**WORK TO COMPLETE:** Find the line with "destruct Hstep as [c'" in the records below. Copy it and every line after it, up to and including the line with "- unfold do_exec.".

**STORED DATA:**
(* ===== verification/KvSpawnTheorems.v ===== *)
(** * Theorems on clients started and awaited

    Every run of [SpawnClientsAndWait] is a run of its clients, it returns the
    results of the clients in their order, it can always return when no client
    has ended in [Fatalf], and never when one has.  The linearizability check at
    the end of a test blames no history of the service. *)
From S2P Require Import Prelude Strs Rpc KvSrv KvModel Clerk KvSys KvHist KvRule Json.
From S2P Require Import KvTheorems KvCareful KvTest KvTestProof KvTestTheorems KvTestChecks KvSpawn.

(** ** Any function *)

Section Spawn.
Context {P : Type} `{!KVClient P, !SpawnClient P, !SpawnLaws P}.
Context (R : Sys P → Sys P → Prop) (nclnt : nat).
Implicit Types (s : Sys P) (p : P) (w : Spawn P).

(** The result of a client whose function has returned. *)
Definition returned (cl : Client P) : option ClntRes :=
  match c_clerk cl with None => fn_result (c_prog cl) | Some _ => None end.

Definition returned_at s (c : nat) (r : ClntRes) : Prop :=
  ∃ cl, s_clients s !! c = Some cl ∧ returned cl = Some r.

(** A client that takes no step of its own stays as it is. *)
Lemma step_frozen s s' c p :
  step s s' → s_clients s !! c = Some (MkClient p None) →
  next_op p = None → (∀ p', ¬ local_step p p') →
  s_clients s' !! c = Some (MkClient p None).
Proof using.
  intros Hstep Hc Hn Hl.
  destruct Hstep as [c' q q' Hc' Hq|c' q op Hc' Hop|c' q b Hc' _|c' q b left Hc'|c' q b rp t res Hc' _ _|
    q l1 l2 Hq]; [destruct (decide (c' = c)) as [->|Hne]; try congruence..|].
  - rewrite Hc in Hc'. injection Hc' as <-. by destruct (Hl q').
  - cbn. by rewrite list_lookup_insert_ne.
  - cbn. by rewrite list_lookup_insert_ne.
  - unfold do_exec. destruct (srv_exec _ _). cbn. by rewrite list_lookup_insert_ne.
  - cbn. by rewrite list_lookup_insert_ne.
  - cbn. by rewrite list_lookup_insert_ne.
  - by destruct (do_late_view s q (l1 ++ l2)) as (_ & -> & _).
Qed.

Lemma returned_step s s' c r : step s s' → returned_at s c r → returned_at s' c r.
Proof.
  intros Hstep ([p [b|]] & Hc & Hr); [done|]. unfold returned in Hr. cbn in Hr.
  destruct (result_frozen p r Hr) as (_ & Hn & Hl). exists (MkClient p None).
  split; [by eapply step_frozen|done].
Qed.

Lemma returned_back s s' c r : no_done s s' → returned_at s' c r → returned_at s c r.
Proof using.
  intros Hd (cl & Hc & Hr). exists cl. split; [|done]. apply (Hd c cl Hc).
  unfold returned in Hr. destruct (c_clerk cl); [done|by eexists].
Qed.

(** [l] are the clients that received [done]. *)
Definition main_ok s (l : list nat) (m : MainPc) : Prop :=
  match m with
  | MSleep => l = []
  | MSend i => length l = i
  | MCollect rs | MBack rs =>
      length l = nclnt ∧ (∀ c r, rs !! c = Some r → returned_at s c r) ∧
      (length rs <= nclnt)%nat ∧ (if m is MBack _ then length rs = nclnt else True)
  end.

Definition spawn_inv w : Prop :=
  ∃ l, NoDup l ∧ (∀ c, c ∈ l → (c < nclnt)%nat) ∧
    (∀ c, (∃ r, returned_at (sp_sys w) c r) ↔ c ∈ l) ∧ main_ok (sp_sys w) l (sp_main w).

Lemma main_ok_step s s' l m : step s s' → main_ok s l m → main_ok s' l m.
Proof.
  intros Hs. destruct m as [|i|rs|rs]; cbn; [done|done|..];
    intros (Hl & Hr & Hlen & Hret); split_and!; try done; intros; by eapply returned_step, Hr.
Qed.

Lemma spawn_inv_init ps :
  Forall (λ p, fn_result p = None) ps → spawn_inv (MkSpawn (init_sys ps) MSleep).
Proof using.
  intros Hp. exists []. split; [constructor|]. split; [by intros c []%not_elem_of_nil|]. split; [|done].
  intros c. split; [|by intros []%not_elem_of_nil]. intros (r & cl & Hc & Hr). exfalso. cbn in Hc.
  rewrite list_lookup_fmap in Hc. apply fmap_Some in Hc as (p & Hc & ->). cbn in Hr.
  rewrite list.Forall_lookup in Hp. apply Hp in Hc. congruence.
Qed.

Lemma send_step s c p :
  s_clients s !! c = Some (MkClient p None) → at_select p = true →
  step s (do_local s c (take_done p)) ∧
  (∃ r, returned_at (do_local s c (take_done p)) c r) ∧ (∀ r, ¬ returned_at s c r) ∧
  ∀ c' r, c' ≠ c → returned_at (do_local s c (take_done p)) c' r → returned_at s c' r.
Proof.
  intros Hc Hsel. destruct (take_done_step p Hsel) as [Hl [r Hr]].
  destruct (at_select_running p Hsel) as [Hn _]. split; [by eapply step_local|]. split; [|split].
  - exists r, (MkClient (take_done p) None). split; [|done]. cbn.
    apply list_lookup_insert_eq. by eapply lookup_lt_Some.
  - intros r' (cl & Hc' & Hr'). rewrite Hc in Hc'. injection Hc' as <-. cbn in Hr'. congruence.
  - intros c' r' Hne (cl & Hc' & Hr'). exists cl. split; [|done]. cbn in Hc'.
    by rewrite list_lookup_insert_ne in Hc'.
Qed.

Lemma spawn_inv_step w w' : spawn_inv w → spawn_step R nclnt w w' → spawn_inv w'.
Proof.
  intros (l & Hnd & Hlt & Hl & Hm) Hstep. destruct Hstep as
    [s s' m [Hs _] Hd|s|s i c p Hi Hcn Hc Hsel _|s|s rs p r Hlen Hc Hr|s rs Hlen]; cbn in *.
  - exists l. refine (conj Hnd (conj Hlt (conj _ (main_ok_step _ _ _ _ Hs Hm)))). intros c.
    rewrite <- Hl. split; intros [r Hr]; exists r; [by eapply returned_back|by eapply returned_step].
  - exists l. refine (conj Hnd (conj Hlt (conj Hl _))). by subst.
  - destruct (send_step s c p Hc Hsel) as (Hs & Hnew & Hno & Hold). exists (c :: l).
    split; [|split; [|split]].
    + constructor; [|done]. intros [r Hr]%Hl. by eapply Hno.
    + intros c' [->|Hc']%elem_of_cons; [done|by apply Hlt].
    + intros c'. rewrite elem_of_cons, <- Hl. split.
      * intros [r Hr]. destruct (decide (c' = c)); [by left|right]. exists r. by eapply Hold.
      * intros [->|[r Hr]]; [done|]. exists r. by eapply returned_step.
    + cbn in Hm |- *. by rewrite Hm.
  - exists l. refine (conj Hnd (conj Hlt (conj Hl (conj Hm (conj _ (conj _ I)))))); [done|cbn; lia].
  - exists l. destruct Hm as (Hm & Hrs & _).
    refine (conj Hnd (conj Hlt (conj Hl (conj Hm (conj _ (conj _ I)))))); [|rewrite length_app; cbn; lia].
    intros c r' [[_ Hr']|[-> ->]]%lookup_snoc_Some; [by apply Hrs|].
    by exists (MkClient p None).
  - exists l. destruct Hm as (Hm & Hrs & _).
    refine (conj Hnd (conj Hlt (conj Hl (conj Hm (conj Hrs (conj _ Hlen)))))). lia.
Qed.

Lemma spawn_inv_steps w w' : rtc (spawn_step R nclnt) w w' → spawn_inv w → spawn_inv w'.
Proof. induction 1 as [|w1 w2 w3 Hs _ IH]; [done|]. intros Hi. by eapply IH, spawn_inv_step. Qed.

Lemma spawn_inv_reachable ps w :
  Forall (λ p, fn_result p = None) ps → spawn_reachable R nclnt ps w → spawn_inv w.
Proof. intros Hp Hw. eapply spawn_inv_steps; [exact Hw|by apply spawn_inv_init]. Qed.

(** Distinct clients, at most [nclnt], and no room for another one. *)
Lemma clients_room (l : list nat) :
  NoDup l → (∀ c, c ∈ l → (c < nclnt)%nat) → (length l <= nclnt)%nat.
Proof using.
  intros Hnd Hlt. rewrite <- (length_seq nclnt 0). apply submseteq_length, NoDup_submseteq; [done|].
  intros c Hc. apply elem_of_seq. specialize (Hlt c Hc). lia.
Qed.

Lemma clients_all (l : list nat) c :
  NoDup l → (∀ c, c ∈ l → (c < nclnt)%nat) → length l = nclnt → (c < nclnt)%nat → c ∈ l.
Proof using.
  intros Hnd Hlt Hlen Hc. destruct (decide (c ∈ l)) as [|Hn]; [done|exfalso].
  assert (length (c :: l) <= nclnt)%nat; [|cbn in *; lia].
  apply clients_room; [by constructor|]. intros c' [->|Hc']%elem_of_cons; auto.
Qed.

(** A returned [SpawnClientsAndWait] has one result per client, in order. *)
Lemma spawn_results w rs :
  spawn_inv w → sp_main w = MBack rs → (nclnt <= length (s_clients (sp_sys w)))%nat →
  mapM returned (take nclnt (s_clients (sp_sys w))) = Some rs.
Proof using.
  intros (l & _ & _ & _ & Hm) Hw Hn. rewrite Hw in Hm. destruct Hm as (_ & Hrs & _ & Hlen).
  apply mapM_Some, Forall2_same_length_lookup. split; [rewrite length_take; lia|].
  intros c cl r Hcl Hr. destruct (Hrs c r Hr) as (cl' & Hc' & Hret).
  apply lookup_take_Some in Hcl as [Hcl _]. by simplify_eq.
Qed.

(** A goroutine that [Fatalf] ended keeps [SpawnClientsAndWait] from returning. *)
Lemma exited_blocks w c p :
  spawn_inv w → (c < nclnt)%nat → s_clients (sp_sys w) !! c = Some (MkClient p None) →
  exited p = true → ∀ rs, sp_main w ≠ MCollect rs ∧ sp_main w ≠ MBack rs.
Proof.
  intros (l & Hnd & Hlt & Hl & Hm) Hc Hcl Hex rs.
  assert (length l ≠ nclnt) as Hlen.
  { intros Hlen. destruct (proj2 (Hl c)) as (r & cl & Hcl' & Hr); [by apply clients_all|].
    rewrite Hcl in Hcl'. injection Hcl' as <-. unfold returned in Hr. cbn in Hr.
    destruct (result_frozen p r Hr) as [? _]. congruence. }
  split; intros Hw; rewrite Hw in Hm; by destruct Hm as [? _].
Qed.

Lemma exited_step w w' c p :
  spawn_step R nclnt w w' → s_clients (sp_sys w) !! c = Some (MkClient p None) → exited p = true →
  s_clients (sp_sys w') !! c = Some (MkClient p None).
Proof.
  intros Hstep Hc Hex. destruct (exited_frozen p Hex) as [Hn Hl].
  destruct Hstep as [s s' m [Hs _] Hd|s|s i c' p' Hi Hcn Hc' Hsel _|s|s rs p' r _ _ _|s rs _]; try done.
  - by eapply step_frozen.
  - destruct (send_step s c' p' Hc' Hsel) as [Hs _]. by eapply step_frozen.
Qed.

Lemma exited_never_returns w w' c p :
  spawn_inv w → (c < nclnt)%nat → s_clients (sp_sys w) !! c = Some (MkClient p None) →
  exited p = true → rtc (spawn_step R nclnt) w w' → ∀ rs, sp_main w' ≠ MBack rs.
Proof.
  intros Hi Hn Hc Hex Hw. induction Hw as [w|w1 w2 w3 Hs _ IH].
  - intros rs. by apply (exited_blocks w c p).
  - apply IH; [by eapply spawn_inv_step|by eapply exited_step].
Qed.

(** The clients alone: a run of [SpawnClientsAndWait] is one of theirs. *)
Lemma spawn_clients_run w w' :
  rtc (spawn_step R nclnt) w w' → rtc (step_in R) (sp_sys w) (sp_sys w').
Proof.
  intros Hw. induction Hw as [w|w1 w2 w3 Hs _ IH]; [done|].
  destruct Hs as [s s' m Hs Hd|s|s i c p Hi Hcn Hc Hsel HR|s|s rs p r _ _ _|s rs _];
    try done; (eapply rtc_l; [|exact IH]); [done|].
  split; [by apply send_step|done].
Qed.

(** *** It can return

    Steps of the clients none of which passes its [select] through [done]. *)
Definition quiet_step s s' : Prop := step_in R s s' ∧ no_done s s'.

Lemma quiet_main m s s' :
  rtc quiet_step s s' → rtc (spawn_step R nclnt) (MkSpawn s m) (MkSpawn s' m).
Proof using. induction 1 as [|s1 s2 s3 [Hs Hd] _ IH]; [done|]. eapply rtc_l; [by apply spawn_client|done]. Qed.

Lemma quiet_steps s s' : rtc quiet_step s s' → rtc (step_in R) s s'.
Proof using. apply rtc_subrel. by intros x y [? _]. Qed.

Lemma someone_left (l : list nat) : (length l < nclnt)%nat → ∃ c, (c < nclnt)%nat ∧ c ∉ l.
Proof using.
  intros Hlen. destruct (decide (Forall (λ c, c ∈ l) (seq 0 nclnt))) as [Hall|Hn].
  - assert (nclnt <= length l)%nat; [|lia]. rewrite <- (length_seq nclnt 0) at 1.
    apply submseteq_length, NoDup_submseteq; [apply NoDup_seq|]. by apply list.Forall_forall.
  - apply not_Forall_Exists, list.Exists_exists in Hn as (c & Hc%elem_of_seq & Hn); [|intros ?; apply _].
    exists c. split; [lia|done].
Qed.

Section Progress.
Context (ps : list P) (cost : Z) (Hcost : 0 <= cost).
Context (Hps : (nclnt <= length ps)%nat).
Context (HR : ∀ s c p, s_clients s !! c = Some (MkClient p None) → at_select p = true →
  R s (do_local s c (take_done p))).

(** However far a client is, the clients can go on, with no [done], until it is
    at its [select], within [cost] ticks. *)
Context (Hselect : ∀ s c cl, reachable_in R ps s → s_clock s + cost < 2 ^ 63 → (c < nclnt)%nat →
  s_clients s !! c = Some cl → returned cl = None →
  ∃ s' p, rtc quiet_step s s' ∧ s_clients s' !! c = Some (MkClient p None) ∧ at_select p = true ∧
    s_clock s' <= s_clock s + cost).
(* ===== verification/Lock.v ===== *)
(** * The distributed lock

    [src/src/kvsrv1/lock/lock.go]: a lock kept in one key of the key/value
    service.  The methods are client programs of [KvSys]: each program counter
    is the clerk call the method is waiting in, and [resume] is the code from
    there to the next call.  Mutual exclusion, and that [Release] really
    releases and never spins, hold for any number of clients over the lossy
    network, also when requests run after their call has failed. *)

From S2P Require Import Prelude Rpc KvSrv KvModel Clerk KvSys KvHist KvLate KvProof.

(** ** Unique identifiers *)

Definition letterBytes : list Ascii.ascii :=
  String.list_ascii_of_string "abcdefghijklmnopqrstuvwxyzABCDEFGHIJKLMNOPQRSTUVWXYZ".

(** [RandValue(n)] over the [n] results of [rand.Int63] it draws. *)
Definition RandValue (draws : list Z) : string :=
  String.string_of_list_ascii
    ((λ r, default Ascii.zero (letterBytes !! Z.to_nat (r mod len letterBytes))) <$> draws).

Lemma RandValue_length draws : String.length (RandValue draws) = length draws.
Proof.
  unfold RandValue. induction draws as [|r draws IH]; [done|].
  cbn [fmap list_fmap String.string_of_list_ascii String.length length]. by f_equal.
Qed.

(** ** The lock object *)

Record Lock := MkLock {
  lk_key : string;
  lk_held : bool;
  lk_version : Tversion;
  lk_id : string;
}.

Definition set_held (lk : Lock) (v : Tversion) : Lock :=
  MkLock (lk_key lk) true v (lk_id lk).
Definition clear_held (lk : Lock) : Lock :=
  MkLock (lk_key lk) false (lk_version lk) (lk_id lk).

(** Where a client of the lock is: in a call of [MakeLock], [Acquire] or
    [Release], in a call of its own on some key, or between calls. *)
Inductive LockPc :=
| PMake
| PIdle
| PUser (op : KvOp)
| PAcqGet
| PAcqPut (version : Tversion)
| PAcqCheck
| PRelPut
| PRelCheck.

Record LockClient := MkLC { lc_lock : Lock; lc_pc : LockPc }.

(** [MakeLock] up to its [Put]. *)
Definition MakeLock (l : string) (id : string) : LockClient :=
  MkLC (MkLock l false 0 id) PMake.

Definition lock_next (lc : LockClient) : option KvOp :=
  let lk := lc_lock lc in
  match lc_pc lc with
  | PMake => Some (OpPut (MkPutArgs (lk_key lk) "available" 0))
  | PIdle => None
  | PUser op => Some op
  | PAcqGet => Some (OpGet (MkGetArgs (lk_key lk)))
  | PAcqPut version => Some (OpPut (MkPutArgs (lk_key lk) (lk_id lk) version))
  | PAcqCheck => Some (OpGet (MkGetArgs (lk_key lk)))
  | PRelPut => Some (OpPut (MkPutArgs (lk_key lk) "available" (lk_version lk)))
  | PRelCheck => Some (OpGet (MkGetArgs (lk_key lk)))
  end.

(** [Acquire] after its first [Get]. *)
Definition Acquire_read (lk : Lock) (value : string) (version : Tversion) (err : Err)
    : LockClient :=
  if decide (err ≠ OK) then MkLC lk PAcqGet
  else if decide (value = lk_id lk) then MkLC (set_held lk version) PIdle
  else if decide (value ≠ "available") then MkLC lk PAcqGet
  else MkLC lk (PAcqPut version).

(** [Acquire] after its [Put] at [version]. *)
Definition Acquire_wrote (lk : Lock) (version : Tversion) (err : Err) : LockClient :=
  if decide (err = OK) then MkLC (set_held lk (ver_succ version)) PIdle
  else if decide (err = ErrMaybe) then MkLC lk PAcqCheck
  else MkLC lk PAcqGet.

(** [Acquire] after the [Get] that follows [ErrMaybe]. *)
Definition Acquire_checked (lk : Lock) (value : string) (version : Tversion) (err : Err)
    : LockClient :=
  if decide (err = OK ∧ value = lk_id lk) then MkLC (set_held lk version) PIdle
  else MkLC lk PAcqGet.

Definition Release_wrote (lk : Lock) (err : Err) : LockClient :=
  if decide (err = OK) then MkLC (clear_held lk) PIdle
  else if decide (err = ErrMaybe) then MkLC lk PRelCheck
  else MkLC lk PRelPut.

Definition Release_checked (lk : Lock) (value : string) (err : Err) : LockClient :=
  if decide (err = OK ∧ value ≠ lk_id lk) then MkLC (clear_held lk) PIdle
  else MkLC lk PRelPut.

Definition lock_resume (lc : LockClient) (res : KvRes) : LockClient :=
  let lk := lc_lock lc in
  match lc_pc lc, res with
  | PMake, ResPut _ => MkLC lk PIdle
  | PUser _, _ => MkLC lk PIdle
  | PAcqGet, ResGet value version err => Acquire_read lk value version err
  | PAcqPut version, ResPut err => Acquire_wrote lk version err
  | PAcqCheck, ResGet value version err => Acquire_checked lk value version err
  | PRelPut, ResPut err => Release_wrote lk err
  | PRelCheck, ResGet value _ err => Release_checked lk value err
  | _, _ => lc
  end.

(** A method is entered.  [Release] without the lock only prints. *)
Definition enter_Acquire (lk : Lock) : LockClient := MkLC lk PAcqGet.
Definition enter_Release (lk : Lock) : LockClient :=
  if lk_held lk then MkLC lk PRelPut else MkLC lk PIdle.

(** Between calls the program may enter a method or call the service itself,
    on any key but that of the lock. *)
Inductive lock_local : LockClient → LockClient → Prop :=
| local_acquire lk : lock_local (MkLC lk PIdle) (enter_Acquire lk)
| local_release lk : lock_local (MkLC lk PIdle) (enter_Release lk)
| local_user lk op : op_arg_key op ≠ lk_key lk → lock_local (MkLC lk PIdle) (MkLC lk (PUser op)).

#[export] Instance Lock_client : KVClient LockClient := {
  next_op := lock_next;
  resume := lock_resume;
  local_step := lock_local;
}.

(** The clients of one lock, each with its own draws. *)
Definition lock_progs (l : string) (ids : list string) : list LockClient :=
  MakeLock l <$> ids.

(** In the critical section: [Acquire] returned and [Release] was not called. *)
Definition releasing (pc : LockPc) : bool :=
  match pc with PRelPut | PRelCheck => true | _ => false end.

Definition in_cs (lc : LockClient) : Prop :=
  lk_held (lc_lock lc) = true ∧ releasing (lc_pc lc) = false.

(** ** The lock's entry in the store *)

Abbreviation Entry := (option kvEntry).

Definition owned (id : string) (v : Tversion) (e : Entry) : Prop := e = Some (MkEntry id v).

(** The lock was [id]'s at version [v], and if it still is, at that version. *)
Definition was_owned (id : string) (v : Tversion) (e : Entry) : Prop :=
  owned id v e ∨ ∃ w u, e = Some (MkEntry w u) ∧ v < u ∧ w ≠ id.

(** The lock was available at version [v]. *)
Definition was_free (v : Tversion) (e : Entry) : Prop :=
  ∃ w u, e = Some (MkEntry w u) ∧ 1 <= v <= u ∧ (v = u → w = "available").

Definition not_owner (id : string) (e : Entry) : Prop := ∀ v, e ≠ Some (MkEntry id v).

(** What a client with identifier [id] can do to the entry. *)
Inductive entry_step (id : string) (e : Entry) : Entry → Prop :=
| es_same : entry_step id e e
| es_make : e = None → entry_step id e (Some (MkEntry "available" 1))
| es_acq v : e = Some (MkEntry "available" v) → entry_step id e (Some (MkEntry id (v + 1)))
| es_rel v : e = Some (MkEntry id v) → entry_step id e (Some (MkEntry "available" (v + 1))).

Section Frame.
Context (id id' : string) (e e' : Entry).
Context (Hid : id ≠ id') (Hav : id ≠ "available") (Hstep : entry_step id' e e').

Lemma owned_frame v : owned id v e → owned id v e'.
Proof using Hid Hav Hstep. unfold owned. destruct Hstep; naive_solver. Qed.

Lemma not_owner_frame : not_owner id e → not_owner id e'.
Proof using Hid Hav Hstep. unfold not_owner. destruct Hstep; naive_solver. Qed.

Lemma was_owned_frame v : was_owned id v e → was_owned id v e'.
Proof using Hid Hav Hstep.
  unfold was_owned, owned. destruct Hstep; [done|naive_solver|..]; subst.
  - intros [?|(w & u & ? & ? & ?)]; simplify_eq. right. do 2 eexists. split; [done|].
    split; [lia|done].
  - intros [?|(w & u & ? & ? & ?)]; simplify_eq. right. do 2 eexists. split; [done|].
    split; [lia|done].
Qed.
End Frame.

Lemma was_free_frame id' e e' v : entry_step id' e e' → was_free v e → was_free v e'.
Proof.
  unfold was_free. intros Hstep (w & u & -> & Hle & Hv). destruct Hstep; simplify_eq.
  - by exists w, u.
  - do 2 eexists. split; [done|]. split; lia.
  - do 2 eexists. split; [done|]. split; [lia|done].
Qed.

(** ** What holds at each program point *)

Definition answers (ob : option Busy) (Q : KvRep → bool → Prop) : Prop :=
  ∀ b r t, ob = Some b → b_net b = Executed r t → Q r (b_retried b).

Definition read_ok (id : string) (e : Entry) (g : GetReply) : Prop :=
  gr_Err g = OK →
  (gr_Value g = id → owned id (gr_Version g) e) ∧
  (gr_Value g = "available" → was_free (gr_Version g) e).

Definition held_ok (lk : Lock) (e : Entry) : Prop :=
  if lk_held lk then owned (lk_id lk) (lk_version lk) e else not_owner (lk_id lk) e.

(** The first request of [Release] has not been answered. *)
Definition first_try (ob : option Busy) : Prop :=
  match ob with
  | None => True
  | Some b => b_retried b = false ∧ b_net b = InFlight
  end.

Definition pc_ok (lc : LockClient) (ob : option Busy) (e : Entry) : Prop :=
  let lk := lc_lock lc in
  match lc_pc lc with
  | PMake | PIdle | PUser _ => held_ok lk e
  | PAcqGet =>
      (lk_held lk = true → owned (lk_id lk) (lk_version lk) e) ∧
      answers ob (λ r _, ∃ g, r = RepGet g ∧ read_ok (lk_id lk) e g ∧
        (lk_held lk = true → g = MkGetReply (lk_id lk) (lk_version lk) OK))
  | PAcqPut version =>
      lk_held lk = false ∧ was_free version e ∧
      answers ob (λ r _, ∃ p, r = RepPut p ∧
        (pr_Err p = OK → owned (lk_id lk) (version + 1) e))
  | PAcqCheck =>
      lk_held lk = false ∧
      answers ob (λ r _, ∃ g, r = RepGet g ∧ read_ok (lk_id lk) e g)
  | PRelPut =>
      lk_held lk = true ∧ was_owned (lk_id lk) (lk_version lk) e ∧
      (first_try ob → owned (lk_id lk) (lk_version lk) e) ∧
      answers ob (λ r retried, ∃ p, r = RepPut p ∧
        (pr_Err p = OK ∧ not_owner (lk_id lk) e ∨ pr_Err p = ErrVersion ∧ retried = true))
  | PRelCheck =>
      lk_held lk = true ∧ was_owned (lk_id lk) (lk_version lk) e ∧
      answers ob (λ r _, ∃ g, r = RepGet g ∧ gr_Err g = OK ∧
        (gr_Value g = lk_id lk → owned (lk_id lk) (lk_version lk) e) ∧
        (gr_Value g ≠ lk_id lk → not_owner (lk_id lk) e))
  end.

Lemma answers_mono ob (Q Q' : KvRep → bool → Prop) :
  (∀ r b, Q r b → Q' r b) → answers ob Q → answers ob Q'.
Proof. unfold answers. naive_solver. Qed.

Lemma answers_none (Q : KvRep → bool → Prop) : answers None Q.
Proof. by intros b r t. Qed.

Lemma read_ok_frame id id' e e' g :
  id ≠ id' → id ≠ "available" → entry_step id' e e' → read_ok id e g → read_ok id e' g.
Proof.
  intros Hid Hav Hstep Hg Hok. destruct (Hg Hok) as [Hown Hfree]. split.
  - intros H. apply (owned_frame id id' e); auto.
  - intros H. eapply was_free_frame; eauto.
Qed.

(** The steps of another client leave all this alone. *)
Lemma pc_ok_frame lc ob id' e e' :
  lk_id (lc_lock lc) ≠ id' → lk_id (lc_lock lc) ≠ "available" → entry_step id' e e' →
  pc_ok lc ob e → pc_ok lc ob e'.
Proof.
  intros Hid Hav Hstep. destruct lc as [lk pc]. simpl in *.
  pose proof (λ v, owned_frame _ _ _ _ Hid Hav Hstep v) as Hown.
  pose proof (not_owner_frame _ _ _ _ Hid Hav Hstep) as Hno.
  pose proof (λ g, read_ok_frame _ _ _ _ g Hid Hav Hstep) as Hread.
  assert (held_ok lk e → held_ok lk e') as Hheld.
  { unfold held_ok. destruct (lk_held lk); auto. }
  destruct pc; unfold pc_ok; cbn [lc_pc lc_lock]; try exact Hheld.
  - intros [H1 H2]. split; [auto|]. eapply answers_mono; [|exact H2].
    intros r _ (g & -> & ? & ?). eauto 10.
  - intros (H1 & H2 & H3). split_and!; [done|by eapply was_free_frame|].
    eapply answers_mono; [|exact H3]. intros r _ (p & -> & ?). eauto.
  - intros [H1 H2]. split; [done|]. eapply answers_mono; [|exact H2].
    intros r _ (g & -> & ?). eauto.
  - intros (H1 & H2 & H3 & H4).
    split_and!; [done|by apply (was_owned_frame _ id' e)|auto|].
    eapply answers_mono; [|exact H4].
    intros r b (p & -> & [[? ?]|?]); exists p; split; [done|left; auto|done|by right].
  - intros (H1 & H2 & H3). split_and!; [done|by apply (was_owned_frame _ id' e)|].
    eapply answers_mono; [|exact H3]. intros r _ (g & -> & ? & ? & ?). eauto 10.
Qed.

**PROBLEM SOLUTION:**
  destruct Hstep as [c' q q' Hc' Hq|c' q op Hc' Hop|c' q b Hc' _|c' q b left Hc'|c' q b rp t res Hc' _ _|
    q l1 l2 Hq]; [destruct (decide (c' = c)) as [->|Hne]; try congruence..|].
  - rewrite Hc in Hc'. injection Hc' as <-. by destruct (Hl q').
  - cbn. by rewrite list_lookup_insert_ne.
  - cbn. by rewrite list_lookup_insert_ne.
  - unfold do_exec. destruct (srv_exec _ _). cbn. by rewrite list_lookup_insert_ne.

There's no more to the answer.